A good candidate is:

<< foo | size(1) - utf8 - binary - unit(8) >>
Owner

josevalim commented Aug 2, 2012

I have been thinking more about this. Today, iterating a binary is painful, we need to do:

def printable?(<<h, t | :binary>>) when some_condition do

def printable?(<<h, t | :binary>>) when other_condition do

Since Elixir promotes the use of binaries. This is something we should be concerned and make easier. It would be nice if instead we allowed a syntax similar to lists:

def printable?(<<h | t>>) when some_condition do

Which is much better and familiar. This is something I would like to play with, the only issue is that today we already use | for customizing the binary, so we would need to introduce this feature in two steps:

  1. v0.7 would introduce a new syntax and deprecate the one using |
  2. v0.8 would introduce <<h | t>>

So the only big question is: what should the new bit syntax look like? Some proposals:

  1. Use // (or one of ^, ~) as the separator:

    << foo // size(1) - utf8 - binary - unit(8) >>
    << foo ^ size(1) - utf8 - binary - unit(8) >>
    << foo ~ size(1) - utf8 - binary - unit(8) >>
    
  2. Use some keyword as separator, may be as:

    << foo as binary >>
    

    as looks weird though in case you want to specify unit or size:

      << foo as size(1) >>
    
  3. Use / as separator as erlang:

    << foo / size(1) - utf8 - binary - unit(8) >>
    

    I don't like this one because / is a valid operator and I don't want to introduce the same issue as erlang, where the left side requires parenthesis in order to be any expression.

Any other ideas in mind?

/cc @yrashk

Contributor

krestenkrab commented Aug 2, 2012

Have you considered how to specify typespecs (for functions) inline?

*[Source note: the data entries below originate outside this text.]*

Definition set_fresh (r : Runtime) (cs : gset nat) (n : nat) : Runtime := {|
  cfg := cfg r; closed := closed r; registrations := registrations r; sessions := sessions r;
  heap := heap r; next := next r; fresh := cs; dials := n; backends := backends r; tokens := tokens r; log := log r |}.

Definition touched (s : dynamicSession) (now : Z) : dynamicSession := {|
  ds_key := ds_key s; ds_playerUUID := ds_playerUUID s; ds_clientAddr := ds_clientAddr s;
  ds_backendID := ds_backendID s; ds_backend := ds_backend s; ds_leaseID := ds_leaseID s; ds_generation := ds_generation s;
  ds_lastActivity := now; ds_closed := ds_closed s |}.

Definition shut (s : dynamicSession) : dynamicSession := {|
  ds_key := ds_key s; ds_playerUUID := ds_playerUUID s; ds_clientAddr := ds_clientAddr s;
  ds_backendID := ds_backendID s; ds_backend := ds_backend s; ds_leaseID := ds_leaseID s; ds_generation := ds_generation s;
  ds_lastActivity := ds_lastActivity s; ds_closed := true |}.

Definition touch (r : Runtime) (sid : nat) (now : Z) : Runtime :=
  match heap r !! sid with
  | Some s => set_heap r (<[sid := touched s now]> (heap r)) (next r)
  | None => r
  end.

(** [close] and [closeWithoutMetric]. *)
Definition close (r : Runtime) (sid : nat) (reason : close_reason) : Runtime :=
  match heap r !! sid with
  | Some s => if ds_closed s then r
              else emit (set_heap r (<[sid := shut s]> (heap r)) (next r)) [SessionClosed sid reason]
  | None => r
  end.

Definition closeWithoutMetric (r : Runtime) (sid : nat) : Runtime :=
  match heap r !! sid with
  | Some s => if ds_closed s then r else set_heap r (<[sid := shut s]> (heap r)) (next r)
  | None => r
  end.

(** ** Packets from clients *)

Definition dynamicSessionKey (u : UUID) (addr : bytes) : bytes := UUID_String u ++ gs"|" ++ addr.

Definition errUnknownRegistration : error := Sentinel "voicechat.errUnknownRegistration".
Definition errExpiredRegistration : error := Sentinel "voicechat.errExpiredRegistration".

I don't remember what you've done here, but it imho would make sense to use :: as in Haskell for a type specification.

fn( a :: integer, b :: binary) :: integer -> ...

Point being, that it would make sense to use the same mechanism for specifying the type of binary elements.

Also, since a binary spec is a collection of sorts, perhaps you can use dict syntax for the specifiers

<< foo :: [size: 1, utf8:true, binary:true, unit:8] >>

And perhaps just allow a single atom when it is a simple type, i.e. these would be equivalent

<< h, t :: binary >>
<< h, t :: [ binary: true ] >>
Owner

josevalim commented Aug 2, 2012

Thanks @krestenkrab, this is an interesting suggestion!

I like the idea of using the dict syntax, although it has the side effect of being more verbose.

About using the type specification operator, today the :: type operator is only allowed on @spec clauses (well, they are actually allowed anywhere, but @spec is the only place that actually uses them). Allowing them inside code, may muddy some concerns. For instance, one may expect to be able to use the same syntax you proposed in a @spec clause, to specify the binary format:

@spec foo(<< bin :: [size: 1, utf8:true, binary:true, unit:8] >>)

I have some other ideas flying around about using :: with code, so maybe it would be worth to take a look at those as well and see how they fit overall.

Contributor

krestenkrab commented Aug 2, 2012

Agreed, dict syntax is a bit more verbose; but it always annoyed me that bit-spec syntax was "special". It seems to be a corner case of the language, that has a disproportionate amount of syntax complexity. With dict syntax, you would only have to worry about the content, not the syntax. Those special binary-spec keys are hard enough to remember as it is :-)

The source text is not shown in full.